Input:

+-------+

Lemma walk_order fio dmin gv md mo fuel :
  forall ico d m st st', in_walk_order st ->
  walk fio dmin gv md mo fuel ico d m st = Some st' -> in_walk_order st'.
Proof.
  induction fuel as [|f IH]; intros ico d m st st' Hst; simpl walk; [intros [= <-]; exact Hst|].
  destruct (Z.ltb md d); [intros [= <-]; apply order_add_line, Hst|].
  destruct (gv ico) as [p|]; [|discriminate].
  destruct (truthy (_error p)).
  { intros [= <-]. apply order_add_anchored; [exact Hst|]. left. split; reflexivity. }
  destruct (extract fio dmin p) as [[c_ico c_name] owners].
  intros Hw. apply (fold_opt_inv in_walk_order) in Hw; [exact Hw| |].
  2:{ destruct (merge_owners fio dmin gv mo c_ico owners);
      [apply order_add_anchored; [exact Hst|right; split; reflexivity]|apply order_add_line, Hst]. }
  intros [lbl lst] s s' _ Hs. apply (fold_opt_inv in_walk_order).
  2:{ apply order_add_line, Hs. }
  intros o s1 s2 _ Hs1. destruct (owner_line d lbl m o) as [ln [[cico nm]|]].
  - apply IH. apply order_add_line, Hs1.
  - intros [= <-]. apply order_add_line, Hs1.
Qed.

(** Claim C9 (confirmed): two resolve calls with the same root,
    max_depth and manual overrides produce the same trace, line for line,
    and the same warnings whenever their registry lookups return the same
    outcome for every id the first call looks up (its reached nodes within
    max_depth and their manual owners), whatever the lookups answer for
    other ids.  The warnings of a call are in walk order: each is anchored
    at a trace line (an error warning at its node's error line, an
    unresolved warning at its node's header), and the anchors of
    successive warnings appear in the trace in the same order. *)
Theorem resolve_deterministic fio dmin g1 g2 md mo root :
  ((forall i, Queried fio dmin g1 md mo root 0 1 i -> g1 i = g2 i) ->
     resolve_tree_online fio dmin g1 md mo root = resolve_tree_online fio dmin g2 md mo root)
  /\ (forall ls ws, resolve_tree_online fio dmin g1 md mo root = Some (ls, ws) ->
        in_walk_order (ls, ws)).
Proof.
  split.
  - intros Hq. unfold resolve_tree_online. eapply walk_local; [exact Hq|apply reached_root].
  - intros ls ws H. eapply walk_order; [|exact H]. exists []. split; constructor.
Qed.

(** Claim C2, witness: the manual 50 % owner of Beta, at depth 5. *)
Lemma owner_line_effective_pct_witness :
  let r := resolve_tree_online Ex.fromisoformat 0 Ex.get_vr 25 Ex.manual_overrides "00000001" in
  let ls := match r with Some (ls, _) => ls | None => [] end in
  let ws := match r with Some (_, ws) => ws | None => [] end in
  let l := nth 7 ls (trunc_line 0) in
  exists ico d m path p c_ico c_name owners o,
    Reached Ex.fromisoformat 0 Ex.get_vr 25 Ex.manual_overrides "00000001" 0 1 ico d m path /\
    Ex.get_vr ico = Some p /\ truthy (_error p) = false /\
    extract Ex.fromisoformat 0 p = (c_ico, c_name, owners) /\
    In o (merge_owners Ex.fromisoformat 0 Ex.get_vr Ex.manual_overrides c_ico owners) /\
    l = fst (owner_line d (label o) m o) /\
    forall s, local_share o = Some s ->
      effective_pct l = Some (m * s * 100)%Q /\
      forall shares, path = map Some shares ->
        effective_pct l = Some (fold_left Qmult (shares ++ [s]) 1 * 100)%Q.
Proof.
  intros r ls ws l.
  apply (owner_line_effective_pct Ex.fromisoformat 0 Ex.get_vr 25 Ex.manual_overrides "00000001" ls ws l).
  - vm_compute. reflexivity.
  - apply nth_In. vm_compute. lia.
  - vm_compute. reflexivity.
Defined.

(** Claim C5, counterexample: with [max_depth = 0] the trace of Alfa has
    four lines, at depths 0, 1, 2 and 3, the last a truncation notice. *)
Lemma max_depth_zero_still_descends :
  option_map (fun st => (map depth (fst st), nth 3 (fst st) (trunc_line 0)))
    (resolve_tree_online Ex.fromisoformat 0 Ex.get_vr 0 Ex.manual_overrides "00000001")
  = Some ([0; 1; 2; 3]%Z, trunc_line 3).
Proof. vm_compute. reflexivity. Qed.

(** Claim C5, witness: the guard at depth 3 with [max_depth = 0], the
    first line of Alfa's walk, the depth bound on its trace, and the shape
    of that trace. *)
Lemma depth_guard_witness :
  let r := resolve_tree_online Ex.fromisoformat 0 Ex.get_vr 0 Ex.manual_overrides "00000001" in
  let ls := match r with Some (ls, _) => ls | None => [] end in
  let ws := match r with Some (_, ws) => ws | None => [] end in
  walk Ex.fromisoformat 0 Ex.get_vr 0 Ex.manual_overrides 1 "00000002" 3 1 ([], [])
    = Some (add_line ([], []) (trunc_line 3))
  /\ (exists p l rest, Ex.get_vr "00000001" = Some p /\ fst (ls, ws) = ([] ++ l :: rest)%list /\
       ((truthy (_error p) = true /\ l = mkLine 0 "" (error_text "00000001" (or_else (_error p) "")) None)
        \/ (exists c_ico c_name owners, truthy (_error p) = false /\
              extract Ex.fromisoformat 0 p = (c_ico, c_name, owners) /\
              l = mkLine 0 "" (header_text c_name c_ico)
                    (if Z.eqb 0 0 then Some (1 * 100)%Q else None))))
  /\ (forall l, In l ls -> (0 <= depth l <= 3)%Z /\ (depth l = 3%Z -> l = trunc_line 3))
  /\ (let x := extract Ex.fromisoformat 0 Ex.payload_A in
      let c_ico := fst (fst x) in let c_name := snd (fst x) in
      let merged := merge_owners Ex.fromisoformat 0 Ex.get_vr Ex.manual_overrides c_ico (snd x) in
      r = Some (mkLine 0 "" (header_text c_name c_ico) (Some (1 * 100)%Q)
             :: flat_map (fun '(lbl, lst) =>
                  mkLine 1 lbl (lbl ++ ":") None
                  :: flat_map (fun o => fst (owner_line 0 lbl 1 o)
                                :: (if is_company_owner o then [trunc_line 3] else [])) lst)
                (group_by_label merged),
             match merged with
             | [] => [mkWarning "unresolved" c_ico c_name (unresolved_text c_name c_ico)]
             | _ => []
             end)).
Proof.
  intros r ls ws.
  destruct (depth_guard Ex.fromisoformat 0 Ex.get_vr 0 Ex.manual_overrides) as [Ha [Hb [Hc Hd]]].
  split; [|split; [|split]].
  - apply (Ha 0%nat "00000002" 3%Z 1%Q ([], [])). lia.
  - apply (Hb 3%nat "00000001" 0%Z 1%Q ([], []) (ls, ws)); [lia|].
    vm_compute. reflexivity.
  - apply (Hc "00000001" ls ws); [reflexivity|]. vm_compute. reflexivity.
  - intros x c_ico c_name merged.
    apply (Hd "00000001" Ex.payload_A c_ico c_name (snd x)); reflexivity.
Defined.

(** Claim C8, witness: the company with an empty record (no owners, no
    override) and Beta (one registry owner and one manual owner). *)
Lemma unresolved_warning_witness :
  (let hdr := mkLine 6 "" (header_text "Neznámý subjekt" "00000003") None in
   let merged := merge_owners Ex.fromisoformat 0 Ex.get_vr Ex.manual_overrides "00000003" [] in
   (merged = [] ->
     walk Ex.fromisoformat 0 Ex.get_vr 25 Ex.manual_overrides 2 "00000003" 6 (1 # 2) ([], [])
     = Some (add_warning (add_line ([], []) hdr)
               (mkWarning "unresolved" "00000003" "Neznámý subjekt"
                  (unresolved_text "Neznámý subjekt" "00000003"))))
   /\ (merged <> [] -> forall st',
     walk Ex.fromisoformat 0 Ex.get_vr 25 Ex.manual_overrides 2 "00000003" 6 (1 # 2) ([], []) = Some st' ->
     forall w, In w (snd st') -> In w (snd (([], []) : State)) \/
       exists o cico nm stc, In o merged /\ snd (owner_line 6 (label o) (1 # 2) o) = Some (cico, nm) /\
         walk Ex.fromisoformat 0 Ex.get_vr 25 Ex.manual_overrides 1 cico (6 + 3) nm ([], []) = Some stc
         /\ In w (snd stc)))
  /\ merge_owners Ex.fromisoformat 0 Ex.get_vr Ex.manual_overrides "00000003" [] = [].
Proof.
  split; [|vm_compute; reflexivity].
  apply (unresolved_warning Ex.fromisoformat 0 Ex.get_vr 25 Ex.manual_overrides 1 "00000003" 6 (1 # 2)
           ([], []) Ex.payload_C "00000003" "Neznámý subjekt" []);
    vm_compute; reflexivity.
Defined.

Lemma ex_reached ico d m path :
  Reached Ex.fromisoformat 0 Ex.get_vr 25 Ex.manual_overrides "00000001" 0 1 ico d m path ->
  In ico ["00000001"; "00000002"; "00000003"].
Proof.
  induction 1 as [|ico d m path p c_ico c_name owners o cico nm Hr IH Hg Hp He Hx Ho Hol].
  - left; reflexivity.
  - destruct IH as [<-|[<-|[<-|[]]]]; vm_compute in Hp; injection Hp as <-;
      vm_compute in Hx; injection Hx as <- <- <-; vm_compute in Ho;
      repeat (destruct Ho as [<-|Ho];
              [vm_compute in Hol; first [discriminate Hol|injection Hol as <- _];
               vm_compute; repeat (first [left; reflexivity|right])|]);
      destruct Ho.
Qed.

Lemma ex_queried i :
  Queried Ex.fromisoformat 0 Ex.get_vr 25 Ex.manual_overrides "00000001" 0 1 i ->
  In i ["00000001"; "00000002"; "00000003"].
Proof.
  intros [ico d m path Hr _|ico d m path p c_ico c_name owners oi os Hr _ Hp _ Hx Hin].
  - exact (ex_reached _ _ _ _ Hr).
  - destruct (ex_reached _ _ _ _ Hr) as [<-|[<-|[<-|[]]]]; vm_compute in Hp; injection Hp as <-;
      vm_compute in Hx; injection Hx as <- <- <-; vm_compute in Hin;
      repeat (destruct Hin as [Hin|Hin];
              [injection Hin as <- _; vm_compute; repeat (first [left; reflexivity|right])|]);
      destruct Hin.
Qed.

(** Claim C9, witness: the registry lookup of the example against one that
    also answers an id the walk never looks up, and the walk order of the
    example's one warning. *)
Lemma resolve_deterministic_witness :
  let g2 := fun i => if String.eqb i "00000009" then Some Ex.payload_A else Ex.get_vr i in
  let r := resolve_tree_online Ex.fromisoformat 0 Ex.get_vr 25 Ex.manual_overrides "00000001" in
  let ls := match r with Some (ls, _) => ls | None => [] end in
  let ws := match r with Some (_, ws) => ws | None => [] end in
  r = resolve_tree_online Ex.fromisoformat 0 g2 25 Ex.manual_overrides "00000001"
  /\ r = Some (ls, ws) /\ ws <> [] /\ in_walk_order (ls, ws).
Proof.
  intros g2 r ls ws.
  assert (E : r = Some (ls, ws)) by (vm_compute; reflexivity).
  split.
  - apply (proj1 (resolve_deterministic Ex.fromisoformat 0 Ex.get_vr g2 25 Ex.manual_overrides "00000001")).
    intros i Hi. apply ex_queried in Hi. destruct Hi as [<-|[<-|[<-|[]]]]; reflexivity.
  - split; [exact E|]. split; [vm_compute; discriminate|].
    exact (proj2 (resolve_deterministic Ex.fromisoformat 0 Ex.get_vr g2 25 Ex.manual_overrides "00000001") ls ws E).
Defined.

End ResolveFacts.

(* ------------------------------------------------------------------ *)
(** ** Registry client *)

Module ClientFacts.
Import Extract Client.

Lemma attempts_spec net n ico st r st' :
  attempts net n ico st = (r, st') ->
  (requests st <= requests st' <= requests st + n)%nat
  /\ (n <> O -> (requests st < requests st')%nat)
  /\ match r with
     | None => cache st' = cache st
     | Some p => cache st' = <[ico := (p, requests st')]> (cache st)
     end.
Proof.
  revert st. induction n as [|n IH]; intros st; simpl.
  - intros [= <- <-]. split; [lia|]. split; [congruence|reflexivity].
  - set (st1 := mkCState (cache st) (S (requests st))).
    assert (Hrec : attempts net n ico st1 = (r, st') ->
      (requests st <= requests st' <= requests st + S n)%nat
      /\ (S n <> O -> (requests st < requests st')%nat)
      /\ match r with
         | None => cache st' = cache st
         | Some p => cache st' = <[ico := (p, requests st')]> (cache st)
         end).
    { intros H. destruct (IH st1 H) as [H1 [_ H3]]. simpl in H1. split; [lia|]. split; [lia|exact H3]. }
    destruct (net (requests st)) as [status body|]; [|exact Hrec].
    destruct (Z.eqb status 200); [destruct body as [p|]; [|exact Hrec]|].
    + intros [= <- <-]. simpl. split; [lia|]. split; [lia|reflexivity].
    + destruct (Z.eqb status 400 || Z.eqb status 404); [|exact Hrec].
      intros [= <- <-]. simpl. split; [lia|]. split; [lia|reflexivity].
Qed.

+-------+

Assignment: Above this instruction are the records; retype exactly the lines from the one containing "d m path /\" up to and including the one containing "intros r ls ws l.".

Problem solution:
    Reached Ex.fromisoformat 0 Ex.get_vr 25 Ex.manual_overrides "00000001" 0 1 ico d m path /\
    Ex.get_vr ico = Some p /\ truthy (_error p) = false /\
    extract Ex.fromisoformat 0 p = (c_ico, c_name, owners) /\
    In o (merge_owners Ex.fromisoformat 0 Ex.get_vr Ex.manual_overrides c_ico owners) /\
    l = fst (owner_line d (label o) m o) /\
    forall s, local_share o = Some s ->
      effective_pct l = Some (m * s * 100)%Q /\
      forall shares, path = map Some shares ->
        effective_pct l = Some (fold_left Qmult (shares ++ [s]) 1 * 100)%Q.
Proof.
  intros r ls ws l.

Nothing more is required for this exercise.